We say “I’m sorry” so easily—but do we mean it?
There’s something almost haunting about a true apology. It lingers in the heart long after the words have been spoken. Not because it reopens wounds, but because it tends to them—carefully, deliberately, and with dignity.
In his profound book I Was Wrong: The Meanings of Apologies, philosopher Nick Smith examines this powerful, often fumbled act. One chapter stands out for its intimacy and universal resonance: “Apologies from Individuals.”
It begins with a truth many of us know but rarely admit—apologizing well is one of the hardest things we will ever learn to do. We may stumble through public statements or send awkward texts to friends. We may apologize to our children, our parents, our partners. But how often do we step fully into that space of humility and truth, offering not just words but transformation?
What Makes a Real Apology?
Smith introduces the idea of a “categorical apology”—not a checklist, but a complete moral gesture. A real apology, he says, is not a one-liner. It involves:
- Admitting what happened, clearly and factually.
- Accepting full blame—without excuses, without dodging.
- Naming the harm, and recognizing the pain caused.
- Affirming the moral values that were violated.
- Expressing genuine regret.
- Offering redress—if possible.
- Promising not to repeat the wrongdoing.
- Showing, through action, that something in us has changed.
Sound like a lot? It is. And that’s the point.
A categorical apology is rare. It costs something. It’s not just about making things right—it’s about becoming someone who wants to be right, who is willing to confront their own darkness and take responsibility for the damage left behind.
Why Most Apologies Fail
Most of us know what it feels like to receive a non-apology. “I’m sorry if you were hurt.” “I didn’t mean to upset you.” “Let’s just move on.” These phrases sound polite, even remorseful. But they skip the hard part: the ownership of harm.
Smith warns that such gestures, while common, can do more harm than good. They pacify instead of heal. They aim to silence rather than engage. And worst of all, they may manipulate the one who was hurt into granting forgiveness prematurely, or falsely.
This is especially cruel in intimate relationships. When trust has been broken, a hollow apology feels like being wounded twice—the first from the act itself, the second from the denial of its full weight.
Why Apologies Matter So Much
But when someone truly apologizes to us—when they name what they did, express real sorrow, and seek to make it right—we feel seen. Our pain is validated. Our dignity is affirmed. And sometimes, for the first time since the harm, we breathe easier.
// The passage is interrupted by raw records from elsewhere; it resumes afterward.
(** * Identity rotation tool: rotation worker, change log, reputation check

  A shallow embedding of [worker.py], [core.py], [database/models.py],
  [database/logging.py] and [network.py], and the properties of the
  rotation retry loop, of the JSON-lines change log and of the reputation
  check that are established on it.

  Conventions.
  - A Python [str] is a list of Unicode code points ([text]); [py "abc"]
    is the literal.  A Python [int] is a [Z].
  - Code that talks to the outside (HTTP, the Tor control port, the clock)
    reads its answers from an oracle [Env], indexed by how many calls of
    that kind were made before; what the code did is recorded in the
    [World] that is threaded through every call.
  - Code that may raise returns [Raised msg], where [msg] is [str(e)]. *)

From Stdlib Require Import ZArith NArith List String Ascii Bool Lia DecimalString.
From stdpp Require Import gmap list.

Abbreviation text := (list N).

(** ** Text *)

Module Text.

(** The code points of an ASCII literal. *)
Definition py (s : string) : text := map N_of_ascii (list_ascii_of_string s).

(** [str(z)] for an [int]. *)
Definition str_int (z : Z) : text := py (NilZero.string_of_int (Z.to_int z)).

Definition text_eqb (a b : text) : bool := bool_decide (a = b).

(** [sep.join(parts)]. *)
Fixpoint join (sep : text) (parts : list text) : text :=
  match parts with
  | [] => []
  | [p] => p
  | p :: rest => p ++ sep ++ join sep rest
  end.

(** [str.isspace] on one code point (the Unicode white space set). *)
Definition isspace (c : N) : bool :=
  ((9 <=? c) && (c <=? 13) || (28 <=? c) && (c <=? 32)
   || (c =? 133) || (c =? 160) || (c =? 5760)
   || (8192 <=? c) && (c <=? 8202)
   || (c =? 8232) || (c =? 8233) || (c =? 8239) || (c =? 8287)
   || (c =? 12288))%N.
Smith doesn’t romanticize apologies. He sees them as moral labor. Hard, messy, and essential. He writes that apologies help us remember who we want to be, and who others deserve us to be. They re-establish the boundaries of our values. They say: “This should not have happened. You did not deserve this. And I take full responsibility.”
In a world that often rewards denial, distraction, and deflection, an honest apology is radical.
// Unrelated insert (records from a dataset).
(* ===== verification/Flags.v ===== *)
(** * Command lines: the packages pflag and cobra the program is built with

    The vendored sources (src/vendor/github.com/spf13) as far as the commands of the
    program use them: flag sets, their parser, and the choice of the command that is run.
    What the flags were set to is kept by name; a flag that was not set has its default.
    Parsing durations and CSV is left to [Texts]. *)

From S2P Require Import Prelude GoStrings.

#[local] Open Scope Z_scope.

Abbreviation equals := ("="%char) (only parsing).
Abbreviation dash := ("-"%char) (only parsing).

(** ** pflag *)

Inductive flag_value :=
  | VString (s : string)
  | VBool (b : bool)
  | VDuration (d : Z)
  | VStrings (l : list string).

#[export] Instance flag_value_eq_dec : EqDecision flag_value.
Proof. solve_decision. Defined.

Inductive flag_kind := KString | KBool | KDuration | KStringSlice | KStringArray.

Record flag := Flag {
  fl_Name : string;
  fl_Shorthand : option ascii;
  fl_kind : flag_kind;
  fl_DefValue : flag_value;
}.

Definition StringVar (name def : string) : flag := Flag name None KString (VString def).
Definition BoolVar (name : string) (def : bool) : flag := Flag name None KBool (VBool def).
Definition DurationVar (name : string) (def : Z) : flag := Flag name None KDuration (VDuration def).
Definition StringSliceVar (name : string) (def : list string) : flag := Flag name None KStringSlice (VStrings def).
Definition StringArrayVar (name : string) (def : list string) : flag := Flag name None KStringArray (VStrings def).

(** time.ParseDuration, the CSV reader, and [%q] of strings and bytes. *)
Class Texts := {
  ParseDuration : string → res Z;
  readAsCSV : string → res (list string);
  quoted : string → string;
  quoted_byte : ascii → string;
}.

(** [strconv.ParseBool]. *)
Definition ParseBool (s : string) : res bool :=
  if decide (s ∈ ["1"; "t"; "T"; "true"; "TRUE"; "True"]%string) then Ok true
  else if decide (s ∈ ["0"; "f"; "F"; "false"; "FALSE"; "False"]%string) then Ok false
  else Err (ErrLib ("strconv.ParseBool: parsing " +:+ s +:+ ": invalid syntax")).

(** The value of a flag without an argument: empty if it needs one. *)
Definition NoOptDefVal (f : flag) : string := match fl_kind f with KBool => "true" | _ => "" end.

Definition Lookup (formal : list flag) (name : string) : option flag :=
  snd <$> list_find (λ f, fl_Name f = name) formal.
Definition ShorthandLookup (formal : list flag) (c : ascii) : option flag :=
  snd <$> list_find (λ f, fl_Shorthand f = Some c) formal.

(** What the command line set so far ([actual]), and the arguments that are no flags. *)
Record parsed := Parsed { actual : gmap string flag_value; Args : list string }.

Definition ErrHelp : error := ErrLib "pflag: help requested".

(** What a string is to the parser: its first and its second character. *)
Definition is_flag (s : string) : bool :=
  match s with String c (String _ _) => bool_decide (c = dash) | _ => false end.
Definition is_long (s : string) : bool := HasPrefix s "--".
Definition after_dashes (s : string) : string := match s with String _ (String _ n) => n | _ => "" end.

Section pflag.
Context `{Texts}.

(** [flag.Value.Set(val)]; [old] is what the flag was set to before. *)
Definition Value_Set (k : flag_kind) (old : option flag_value) (val : string) : res flag_value :=
  let before := match old with Some (VStrings l) => l | _ => [] end in
  match k with
  | KString => Ok (VString val)
  | KBool => res_bind (ParseBool val) (λ b, Ok (VBool b))
  | KDuration => res_bind (ParseDuration val) (λ d, Ok (VDuration d))
  | KStringSlice => res_bind (if decide (val = ""%string) then Ok [] else readAsCSV val) (λ l, Ok (VStrings (before ++ l)))
  | KStringArray => Ok (VStrings (before ++ [val]))
  end.

Definition flag_text (f : flag) : string :=
  match fl_Shorthand f with
  | Some c => "-" +:+ String c "" +:+ ", --" +:+ fl_Name f
  | None => "--" +:+ fl_Name f
  end.

(** [FlagSet.Set]. *)
Definition Set_ (f : flag) (value : string) (st : parsed) : res parsed :=
  match Value_Set (fl_kind f) (actual st !! fl_Name f) value with
  | Ok v => Ok (Parsed (<[fl_Name f := v]> (actual st)) (Args st))
  | Err err => Err (ErrText ("invalid argument " +:+ quoted value +:+ " for " +:+ quoted (flag_text f) +:+
                             " flag: " +:+ error_String err))
  | Panic p => Panic p
  end.

Variable formal : list flag.

(** The parsers of one argument see the [next] one, and say whether they took it. *)
Definition parseLongArg (s : string) (next : option string) (st : parsed) : res (bool * parsed) :=
  let took b r := res_bind r (λ st', Ok (b, st')) in
  match after_dashes s with
  | "" => Err (ErrText ("bad flag syntax: " +:+ s))
  | String c _ as name =>
      if bool_decide (c = dash) || bool_decide (c = equals) then Err (ErrText ("bad flag syntax: " +:+ s))
      else
        let '(name, value) := Cut name equals in
        match Lookup formal name with
        | None => if decide (name = "help"%string) then Err ErrHelp else Err (ErrText ("unknown flag: --" +:+ name))
        | Some f =>
            match value with
            | Some value => took false (Set_ f value st)
            | None =>
                if decide (NoOptDefVal f ≠ ""%string) then took false (Set_ f (NoOptDefVal f) st)
                else match next with
                     | Some value => took true (Set_ f value st)
                     | None => Err (ErrText ("flag needs an argument: " +:+ s))
                     end
            end
        end
  end.

(** The loop of parseShortArg with the body parseSingleShortArg: [shorthands] are left. *)
Fixpoint parseShortArg (shorthands : string) (next : option string) (st : parsed) : res (bool * parsed) :=
  match shorthands with
  | "" => Ok (false, st)
  | String c outShorts =>
      if HasPrefix shorthands "test." then Ok (false, st)
      else
        match ShorthandLookup formal c with
        | None =>
            if bool_decide (c = "h"%char) then Err ErrHelp
            else Err (ErrText ("unknown shorthand flag: " +:+ quoted_byte c +:+ " in -" +:+ shorthands))
        | Some f =>
            let rest_value := match outShorts with
                              | String e (String _ _ as v) => if bool_decide (e = equals) then Some v else None
                              | _ => None
                              end in
            match rest_value with
            | Some value => res_bind (Set_ f value st) (λ st', Ok (false, st'))
            | None =>
                if decide (NoOptDefVal f ≠ ""%string) then
                  res_bind (Set_ f (NoOptDefVal f) st) (λ st', parseShortArg outShorts next st')
                else if decide (outShorts ≠ ""%string) then res_bind (Set_ f outShorts st) (λ st', Ok (false, st'))
                else match next with
                     | Some value => res_bind (Set_ f value st) (λ st', Ok (true, st'))
                     | None => Err (ErrText ("flag needs an argument: " +:+ quoted_byte c +:+ " in -" +:+ shorthands))
                     end
            end
        end
  end.

Definition parseArg (s : string) (next : option string) (st : parsed) : res (bool * parsed) :=
  if is_long s then parseLongArg s next st
  else parseShortArg (match s with String _ n => n | _ => "" end) next st.

(** Flags and other arguments may be mixed; "--" ends the flags. *)
Fixpoint parseArgs (args : list string) (st : parsed) : res parsed :=
  match args with
  | [] => Ok st
  | s :: rest =>
      if negb (is_flag s) then parseArgs rest (Parsed (actual st) (Args st ++ [s]))
      else if decide (s = "--"%string) then Ok (Parsed (actual st) (Args st ++ rest))
      else
        match parseArg s (head rest) st with
        | Ok (false, st') => parseArgs rest st'
        | Ok (true, st') => match rest with _ :: rest' => parseArgs rest' st' | [] => Ok st' end
        | Err err => Err err
        | Panic p => Panic p
        end
  end.
End pflag.

(** ** cobra *)

Record Command := { cmd_Name : string; cmd_Flags : list flag }.

(** A flag whose argument would be the next one, as far as the flags are known. *)
Definition takes_next (flags : list flag) (s : string) : bool :=
  let no_opt o := match o with Some f => bool_decide (NoOptDefVal f ≠ ""%string) | None => false end in
  negb (ContainsByte s equals) &&
  ((is_long s && negb (no_opt (Lookup flags (after_dashes s)))) ||
   match s with
   | String d (String c "") => bool_decide (d = dash) && negb (no_opt (ShorthandLookup flags c))
   | _ => false
   end).

Fixpoint stripFlags (flags : list flag) (args : list string) : list string :=
  match args with
  | [] => []
  | s :: rest =>
      if decide (s = "--"%string) then []
      else if takes_next flags s then
        match rest with
        | [] | [_] => []
        | _ :: rest' => stripFlags flags rest'
        end
      else if bool_decide (s = ""%string) || HasPrefix s "-" then stripFlags flags rest
      else s :: stripFlags flags rest
  end.

Fixpoint argsMinusFirstX (args : list string) (x : string) : list string :=
  match args with
  | [] => []
  | y :: args' => if decide (x = y) then args' else y :: argsMinusFirstX args' x
  end.

(** The command, or none if it is the root, and its arguments.  No subcommand has
    subcommands of its own, and the root has no flags when it is looked for.  (The text of
    the error goes on with suggestions.) *)
Definition Find (commands : list Command) (args : list string) : res (option Command * list string) :=
  match stripFlags [] args with
  | [] => Ok (None, args)
  | x :: _ =>
      match list_find (λ c, cmd_Name c = x) commands with
      | Some (_, c) => Ok (Some c, argsMinusFirstX args x)
      | None => Err (ErrText ("unknown command " +:+ x))
      end
  end.

Section cobra.
Context `{Texts}.

Definition help_flag : flag := Flag "help" (Some "h"%char) KBool (VBool false).
Definition with_help (flags : list flag) : list flag := flags ++ [help_flag].

(** [Command.execute] up to the command's function: what its flags are set to. *)
Definition execute (flags : list flag) (a : list string) : res parsed :=
  res_bind (parseArgs (with_help flags) a (Parsed ∅ [])) (λ st,
    if decide (actual st !! "help"%string = Some (VBool true)) then Err ErrHelp else Ok st).

(** [Command.ExecuteC]: the command that is run with its flags, or none where help is
    shown; the root cannot be run. *)
Definition Execute (commands : list Command) (args : list string) : res (option (Command * parsed)) :=
  res_bind (Find commands args) (λ '(cmd, a),
    match cmd, execute (match cmd with Some c => cmd_Flags c | None => [] end) a with
    | Some c, Ok st => Ok (Some (c, st))
    | None, Ok _ => Ok None
    | _, Err err => if decide (err = ErrHelp) then Ok None else Err err
    | _, Panic p => Panic p
    end).
End cobra.

(** ** What a command reads *)

Definition flag_of (flags : list flag) (st : parsed) (name : string) : option flag_value :=
  match actual st !! name with Some v => Some v | None => fl_DefValue <$> Lookup flags name end.

Definition string_flag flags st name : string := match flag_of flags st name with Some (VString s) => s | _ => "" end.
Definition bool_flag flags st name : bool := match flag_of flags st name with Some (VBool b) => b | _ => false end.
Definition duration_flag flags st name : Z := match flag_of flags st name with Some (VDuration d) => d | _ => 0 end.
Definition strings_flag flags st name : list string := match flag_of flags st name with Some (VStrings l) => l | _ => [] end.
The Apology We Owe Ourselves
One of the most tender parts of Smith’s work is his exploration of unusual cases—apologizing to infants, the deceased, even to ourselves.
And maybe that’s where this all comes home.
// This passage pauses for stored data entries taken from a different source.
Lemma closed_prefix t x q n : closed t → node_at t q = Some n → x `prefix_of` q → x ≠ q →
  ∃ m, node_at t x = Some (NDir m).
Proof.
  intros Hc Hq [y ->] Hne. revert n Hq Hne. induction y as [|c y IH] using rev_ind; intros n Hq Hne.
  - by rewrite app_nil_r in Hne.
  - rewrite app_assoc in Hq. destruct (Hc (x ++ y)%list c n) as [m Hm]; [by destruct (x ++ y)%list|].
    destruct y as [|d y]; [rewrite app_nil_r in Hm; by exists m|].
    apply (IH _ Hm). intros E%(f_equal length). rewrite length_app in E. cbn in E. lia.
Qed.

Lemma walk_clear t f l here todo : Forall plain todo →
  (∀ x, x ≠ [] → x `prefix_of` todo → x ≠ todo → dir_or_none t (here ++ x)) →
  (f = true → ∀ tgt, node_at t (here ++ todo) ≠ Some (NLink tgt)) →
  walk t f l here todo = Ok (here ++ todo)%list ∨
  (walk t f l here todo = Err ENOENT ∧
   ∃ x, x ≠ [] ∧ x `prefix_of` todo ∧ x ≠ todo ∧ node_at t (here ++ x) = None).
Proof.
  intros Hp. revert here. induction Hp as [|c todo Hc Hp IH]; intros here Hd Hl.
  { left. by rewrite walk_nil, app_nil_r. }
  rewrite walk_step by done. destruct todo as [|c' todo].
  - left. rewrite bool_decide_true by done.
    destruct (node_at t (here ++ [c])) as [[m|i|tgt]|] eqn:E; [by rewrite walk_nil|done| |done].
    destruct f; [|done]. by destruct (Hl eq_refl tgt).
  - rewrite bool_decide_false by done.
    assert ([c] `prefix_of` c :: c' :: todo) as Hpre by apply (prefix_cons c [] (c' :: todo)), prefix_nil.
    destruct (Hd [c]) as [E|[m E]]; [done|done|done| |]; rewrite E.
    + right. split; [done|]. by exists [c].
    + replace (here ++ c :: c' :: todo)%list with ((here ++ [c]) ++ c' :: todo)%list by (by rewrite <-app_assoc).
      destruct (IH (here ++ [c])%list) as [H|(H & x & Hx & Hxp & Hxn & Hxt)].
      * intros x Hx Hxp Hxn. rewrite <-app_assoc. apply Hd; [done|by apply prefix_cons|naive_solver].
      * intros Hf tgt. rewrite <-app_assoc. by apply Hl.
      * by left.
      * right. split; [done|]. exists (c :: x). rewrite <-app_assoc in Hxt.
        split_and!; [done|by apply prefix_cons|naive_solver|done].
Qed.

(** One more call was made. *)
Definition tick (s : fs) : fs := Fs (tree s) (inodes s) (cwd s) (umask s) (faults s) (S (calls s)).

Lemma syscall_calm {A} (f : fs → res A * fs) s : calm s → syscall f s = f (tick s).
Proof. intros Hc. unfold syscall. by rewrite Hc. Qed.

(** Looking up a name that is clear: what the tree has there. *)
Lemma lookup_clear f s q : calm s → closed (tree s) → abs_name q → clear (tree s) q →
  (f = true → ∀ tgt, tree s !! q ≠ Some (NLink tgt)) →
  lookup_node f (clean_abs q) s =
  (match tree s !! q with Some n => Ok n | None => Err ENOENT end, tick s).
Proof.
  intros Hc Hcl Hq Hclear Hl. unfold lookup_node. rewrite syscall_calm by done.
  rewrite resolve_clean_abs by done. cbn [tree tick].
  assert (node_at (tree s) q = tree s !! q) as Hat by apply node_at_ne, Hq.
  destruct (walk_clear (tree s) f MAXSYMLINKS [] q) as [H|(H & x & Hx & Hxp & Hxn & Hxt)].
  - apply Hq.
  - intros x _ Hxp Hxn. by apply Hclear.
  - intros Hf tgt. cbn [app]. rewrite Hat. by apply Hl.
  - rewrite H. cbn [app]. rewrite Hat. by destruct (tree s !! q).
  - rewrite H. destruct (tree s !! q) as [n|] eqn:E; [|done].
    destruct (closed_prefix (tree s) x q n) as [m Hm]; [done..|].
    cbn in Hxt. congruence.
Qed.

(** Making a node where the directory is there and nothing else. *)
Lemma make_node_calm s q n : calm s → abs_name q →
  (∀ x, x `prefix_of` q → x ≠ q → ∃ m, node_at (tree s) x = Some (NDir m)) → tree s !! q = None →
  make_node (clean_abs q) n s = (Ok (), with_tree (<[q := n (tick s)]> (tree s)) (tick s)).
Proof.
  intros Hc Hq Hdirs Hn. unfold make_node. rewrite syscall_calm by done.
  rewrite resolve_clean_abs by done. cbn [tree tick].
  destruct (walk_clear (tree s) false MAXSYMLINKS [] q) as [H|(H & x & Hx & Hxp & Hxn & Hxt)].
  - apply Hq.
  - intros x _ Hxp Hxn. right. by apply Hdirs.
  - done.
  - rewrite H. cbn [app]. rewrite node_at_ne by apply Hq. by rewrite Hn.
  - destruct (Hdirs x Hxp Hxn) as [m Hm]. cbn in Hxt. congruence.
Qed.

(** Directories were made on the way to [q], and they are all there now. *)
Record grown (q : path) (s s' : fs) : Prop := {
  gr_calm : calm s';
  gr_closed : closed (tree s');
  gr_inodes : inodes s' = inodes s;
  gr_dirs x : x `prefix_of` q → ∃ m, node_at (tree s') x = Some (NDir m);
  gr_tree x : tree s' !! x = tree s !! x ∨
    (tree s !! x = None ∧ x ≠ [] ∧ x `prefix_of` q ∧ ∃ m, tree s' !! x = Some (NDir m));
}.

Lemma closed_insert t q n : closed t → (∃ m, node_at t (removelast q) = Some (NDir m)) → q ≠ [] →
  t !! q = None → closed (<[q := n]> t).
Proof.
  intros Hc Hpar Hne Hq p c n' Hl.
  assert (∃ m, node_at t p = Some (NDir m)) as [m Hm].
  { destruct (decide (q = p ++ [c])%list) as [->|Hx]; [by rewrite removelast_last in Hpar|].
    rewrite lookup_insert_ne in Hl by done. by eapply Hc. }
  exists m. destruct p as [|d p]; [done|]. cbn in *. rewrite lookup_insert_ne; [done|congruence].
Qed.

Lemma prefix_snoc_inv (x q : path) c : x `prefix_of` (q ++ [c])%list → x = (q ++ [c])%list ∨ x `prefix_of` q.
Proof.
  intros [y Hy]. destruct y as [|d y] using rev_ind; [left; by rewrite app_nil_r in Hy|right].
  rewrite app_assoc in Hy. apply app_inj_tail in Hy as [-> _]. by eexists.
Qed.

Lemma dir_or_none_not_link t q tgt : dir_or_none t q → q ≠ [] → t !! q ≠ Some (NLink tgt).
Proof. intros [H|[m H]] Hne; rewrite node_at_ne in H by done; congruence. Qed.

Lemma grown_tick q s : calm s → closed (tree s) → (∃ m, node_at (tree s) q = Some (NDir m)) →
  grown q s (tick s).
Proof.
  intros Hc Hcl [m Hm]. split; try done; [|by left].
  intros x Hx. destruct (decide (x = q)) as [->|Hne]; [by exists m|]. by eapply closed_prefix.
Qed.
Most of us have moments we regret—not just for how we hurt others, but for how we betrayed our own values. We carry shame quietly. We wish we could take back what we said. We ache at what we failed to see.
Apologizing to ourselves is not self-indulgent. It is a step toward moral clarity. It means saying: “I forgive myself for not knowing better. But now I do. And I must do better.”
The Courage to Begin Again
Apologizing well doesn’t guarantee forgiveness. It doesn’t erase the harm. But it opens the door to reconciliation, to accountability, to growth.
It’s not easy.
But maybe it starts with a quiet truth whispered to someone we love: “I was wrong. I see that now. And I want to make it right.”
Or maybe it starts with a message we send. A letter we write. A mirror we face.
However it begins, a real apology marks the end of pretense—and the beginning of integrity.